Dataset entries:
Lemma command_shown_to_observers_witness :
  environ forced_ls !! "SSH_ORIGINAL_COMMAND" = Some "ls" /\
  setup_never_raises forced_ls "ls" /\
  exists tr,
    trace (snd (SSHClient._start_session forced_ls [0; 1]%nat (80, 24)
                  [chunk "" (Ok 0%nat)] world0))
    = trace world0 ++ [OpenSession; GetPty 80 24; SignalSIGWINCH]
      ++ [CallHook 0 set_logs; CallHook 1 set_logs]
      ++ [ExecCommand "ls"]
      ++ [CallHook 0 (stdin_filter "ls"); CallHook 1 (stdin_filter "ls")]
      ++ [Tcgetattr; SetRaw; SetCbreak] ++ tr.
Proof.
  assert (Henv : environ forced_ls !! "SSH_ORIGINAL_COMMAND" = Some "ls")
    by reflexivity.
  assert (HE : setup_never_raises forced_ls "ls").
  { repeat split; intros; try reflexivity. by left. }
  split; [exact Henv|]. split; [exact HE|].
  apply (command_shown_to_observers forced_ls [0; 1]%nat (80, 24)
           [chunk "" (Ok 0%nat)] "ls" world0 _ (Ret tt) Henv HE).
  vm_compute. reflexivity.
Defined.

(** ** Teardown *)

Lemma closing_run (E : env) (w : world) :
  teardown_never_raises E ->
  closing E w
  = (Ret tt,
     record_all [ChannelClose; SessionEndCallback; TransportClose; SocketClose] w).
Proof.
  intros H. unfold closing, Session.close_session.
  rewrite bind_run, call_ok by (by apply H).
  rewrite bind_run, call_ok by (by apply H).
  rewrite bind_run, call_ok by (by apply H).
  rewrite call_ok by (by apply H).
  unfold record, record_all; simpl. by rewrite <- !app_assoc.
Qed.

Lemma cleanup_run (E : env) (w : world) :
  teardown_never_raises E ->
  cleanup E w
  = (Ret tt, record_all [SessionEndCallback; TransportClose; SocketClose] w).
Proof.
  intros H. unfold cleanup, Session.close_session.
  rewrite bind_run, call_ok by (by apply H).
  rewrite bind_run, call_ok by (by apply H).
  rewrite call_ok by (by apply H).
  unfold record, record_all; simpl. by rewrite <- !app_assoc.
Qed.

Lemma session_ops_not_teardown (o : op) :
  is_session_op o = true -> is_teardown o = false.
Proof. by destruct o. Qed.

Lemma credential_ops_not_teardown (o : op) :
  is_credential o = true -> is_teardown o = false.
Proof. by destruct o. Qed.

Lemma select_ops_app (p : op -> bool) (a b : list op) :
  select_ops p (a ++ b) = select_ops p a ++ select_ops p b.
Proof. unfold select_ops. apply List.filter_app. Qed.

Lemma select_ops_none (p : op -> bool) (tr : list op) :
  Forall (fun o => p o = false) tr -> select_ops p tr = [].
Proof. intros F. by apply (filter_nothing p (fun o => p o = false)). Qed.

(** [_start_session] when no teardown call raises: the closing statements
    run exactly when the multiplexing loop was left normally. *)
Lemma _start_session_shape (E : env) (sniffers : list sniffer) (size : Z * Z)
    (script : list tick) (w w' : world) (r : outcome unit) :
  teardown_never_raises E ->
  SSHClient._start_session E sniffers size script w = (r, w') ->
  exists tr,
    Forall (fun o => is_teardown o = false) tr /\
    ((r = Ret tt /\
      trace w' = trace w ++ tr ++
                 [ChannelClose; SessionEndCallback; TransportClose; SocketClose]) \/
     (r <> Ret tt /\ trace w' = trace w ++ tr)).
Proof.
  intros HE H. rewrite _start_session_split, bind_run in H.
  destruct (session_body E sniffers size script w) as [r1 w1] eqn:Hb.
  apply (session_body_keeps (fun o => is_teardown o = false)) in Hb
    as (tr & Htr & F); [|apply session_ops_not_teardown].
  exists tr. split; [exact F|].
  destruct r1 as [[]|e|].
  - rewrite closing_run in H by exact HE. injection H as <- <-.
    left. split; [reflexivity|]. simpl. rewrite Htr. by rewrite <- app_assoc.
  - injection H as <- <-. by right.
  - injection H as <- <-. by right.
Qed.

(** [SSHClient.start_session] when no teardown call raises. *)
Lemma start_session_shape (E : env) (sniffers : list sniffer) (size : Z * Z)
    (user : string) (auth_secret : SSHClient.secret) (script : list tick)
    (w w' : world) (r : outcome unit) :
  teardown_never_raises E ->
  raises E (trace w) GetTransport = None ->
  SSHClient.start_session E sniffers size user auth_secret script w = (r, w') ->
  r <> Wait ->
  exists tr,
    Forall (fun o => is_teardown o = false) tr /\
    ((r = Ret tt /\
      trace w' = trace w ++ tr ++
                 [ChannelClose; SessionEndCallback; TransportClose; SocketClose;
                  SessionEndCallback; TransportClose; SocketClose]) \/
     ((exists e, r = Exc e) /\
      trace w' = trace w ++ tr ++
                 [SessionEndCallback; TransportClose; SocketClose])).
Proof.
  intros HE Hg H Hr. rewrite start_session_split, bind_run in H.
  rewrite call_ok in H by exact Hg.
  unfold try_finally in H. rewrite bind_run in H.
  destruct (authenticate E user auth_secret (record GetTransport w))
    as [ra wa] eqn:Ha.
  apply (authenticate_keeps (fun o => is_teardown o = false)) in Ha
    as (tra & Htra & Fa); [|apply credential_ops_not_teardown].
  simpl in Htra.
  destruct ra as [[]|e|].
  - destruct (SSHClient._start_session E sniffers size script wa)
      as [r1 w1] eqn:Hs.
    apply (_start_session_shape E sniffers size script _ _ _ HE) in Hs
      as (tr & F & [[-> Htr] | [Hne Htr]]).
    + rewrite cleanup_run in H by exact HE. injection H as <- <-.
      exists (GetTransport :: tra ++ tr). split.
      * constructor; [reflexivity | by apply Forall_app].
      * left. split; [reflexivity|]. simpl. rewrite Htr, Htra.
        rewrite <- ?app_assoc. simpl. by rewrite <- ?app_assoc.
    + destruct r1 as [[]|e|]; [done | | by injection H as <-].
      rewrite cleanup_run in H by exact HE. injection H as <- <-.
      exists (GetTransport :: tra ++ tr). split.
      * constructor; [reflexivity | by apply Forall_app].
      * right. split; [by exists e|]. simpl. rewrite Htr, Htra.
        rewrite <- ?app_assoc. simpl. by rewrite <- ?app_assoc.
  - rewrite cleanup_run in H by exact HE. injection H as <- <-.
    exists (GetTransport :: tra). split.
    + by constructor.
    + right. split; [by exists e|]. simpl. rewrite Htra.
      rewrite <- ?app_assoc. simpl. by rewrite <- ?app_assoc.
  - by injection H as <-.
Qed.

Lemma start_session_grows (P : op -> Prop) (E : env) (sniffers : list sniffer)
    (size : Z * Z) (user : string) (auth_secret : SSHClient.secret)
    (script : list tick) :
  (forall o, P o) ->
  keeps (grows_by P)
    (SSHClient.start_session E sniffers size user auth_secret script).
Proof.
  intros HP. rewrite start_session_split.
  apply keeps_bind; [apply grows_by_trans | by apply keeps_call | intros _].
  apply keeps_try_finally; [apply grows_by_trans | | by apply cleanup_keeps].
  apply keeps_bind; [apply grows_by_trans | by apply authenticate_keeps |].
  intros _. rewrite _start_session_split.
  apply keeps_bind; [apply grows_by_trans | by apply session_body_keeps |].
  intros _. by apply closing_keeps.
Qed.

Lemma cleanup_callback_raises (E : env) (e0 : exn) (w : world) :
  (forall tr, raises E tr SessionEndCallback = Some e0) ->
  cleanup E w = (Exc e0, record SessionEndCallback w).
Proof.
  intros H. unfold cleanup, Session.close_session.
  by rewrite bind_run, (call_raises E _ e0).
Qed.

Lemma closing_callback_raises (E : env) (e0 : exn) (w w' : world)
    (r : outcome unit) :
  (forall tr, raises E tr SessionEndCallback = Some e0) ->
  closing E w = (r, w') ->
  r <> Ret tt /\ grows_by leaves_connection_open w w'.
Proof.
  intros H. unfold closing, Session.close_session.
  rewrite bind_run. unfold call at 1.
  destruct (raises E (trace w) ChannelClose) as [e|].
  - intros [= <- <-]. split; [done|].
    apply grows_by_record. by split.
  - rewrite bind_run, (call_raises E _ e0) by apply H.
    intros [= <- <-]. split; [done|].
    exists [ChannelClose; SessionEndCallback]. split.
    + simpl. by rewrite <- app_assoc.
    + repeat constructor; done.
Qed.

(** When the completion callback raises, the session ends with that
    exception and neither the transport nor the socket is closed. *)
Lemma start_session_callback_raises (E : env) (sniffers : list sniffer)
    (size : Z * Z) (user : string) (auth_secret : SSHClient.secret)
    (script : list tick) (e0 : exn) (w w' : world) (r : outcome unit) :
  (forall tr, raises E tr SessionEndCallback = Some e0) ->
  raises E (trace w) GetTransport = None ->
  SSHClient.start_session E sniffers size user auth_secret script w = (r, w') ->
  r <> Wait ->
  r = Exc e0 /\ grows_by leaves_connection_open w w'.
Proof.
  intros Hcb Hg H Hr. rewrite start_session_split, bind_run in H.
  rewrite call_ok in H by exact Hg.
  assert (G0 : grows_by leaves_connection_open w (record GetTransport w))
    by (by apply grows_by_record).
  unfold try_finally in H.
  destruct ((authenticate E user auth_secret;;
             SSHClient._start_session E sniffers size script)
              (record GetTransport w)) as [r1 w1] eqn:Hb.
  assert (G1 : grows_by leaves_connection_open (record GetTransport w) w1).
  { rewrite bind_run in Hb.
    destruct (authenticate E user auth_secret (record GetTransport w))
      as [ra wa] eqn:Ha.
    apply (authenticate_keeps leaves_connection_open) in Ha;
      [|intros o Ho; by destruct o].
    destruct ra as [[]|e|]; [|by injection Hb as <- <- ..].
    eapply grows_by_trans; [exact Ha|].
    rewrite _start_session_split, bind_run in Hb.
    destruct (session_body E sniffers size script wa) as [rb wb] eqn:Hsb.
    apply (session_body_keeps leaves_connection_open) in Hsb;
      [|intros o Ho; by destruct o].
    destruct rb as [[]|e|]; [|by injection Hb as <- <- ..].
    eapply grows_by_trans; [exact Hsb|].
    by apply (closing_callback_raises E e0 _ _ _ Hcb) in Hb as [_ Hb]. }
  assert (G2 : grows_by leaves_connection_open w1 (record SessionEndCallback w1))
    by (by apply grows_by_record).
  destruct r1 as [[]|e|];
    try (rewrite (cleanup_callback_raises E e0) in H by exact Hcb;
         injection H as <- <-; split; [reflexivity|];
         eapply grows_by_trans; [exact G0|];
         eapply grows_by_trans; [exact G1 | exact G2]).
  by injection H as <-.
Qed.

(** C5, as the specification states it, fails. In a session that ends
    normally the completion callback runs before the transport and the
    socket are closed, and the whole sequence runs a second time in the
    [finally] block; and when the callback raises, the transport and the
    socket are not closed at all. *)
Lemma teardown_out_of_order :
  let good := SSHClient.start_session calm [0%nat] (80, 24) "alice"
                (SSHClient.Key "id_rsa") short_session world0 in
  let bad := SSHClient.start_session callback_fails [0%nat] (80, 24) "alice"
               (SSHClient.Key "id_rsa") short_session world0 in
  fst good = Ret tt /\
  select_ops is_teardown (trace (snd good))
  = [ChannelClose; SessionEndCallback; TransportClose; SocketClose;
     SessionEndCallback; TransportClose; SocketClose] /\
  fst bad = Exc (RuntimeError "log") /\
  select_ops is_teardown (trace (snd bad))
  = [ChannelClose; SessionEndCallback; SessionEndCallback].
Proof. vm_compute. repeat split; reflexivity. Qed.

## What you will do
Wherever a line in the data above contains the word "Htra", copy that line.

## Result of the task
    as (tra & Htra & Fa); [|apply credential_ops_not_teardown].
  simpl in Htra.
      * left. split; [reflexivity|]. simpl. rewrite Htr, Htra.
      * right. split; [by exists e|]. simpl. rewrite Htr, Htra.
    + right. split; [by exists e|]. simpl. rewrite Htra.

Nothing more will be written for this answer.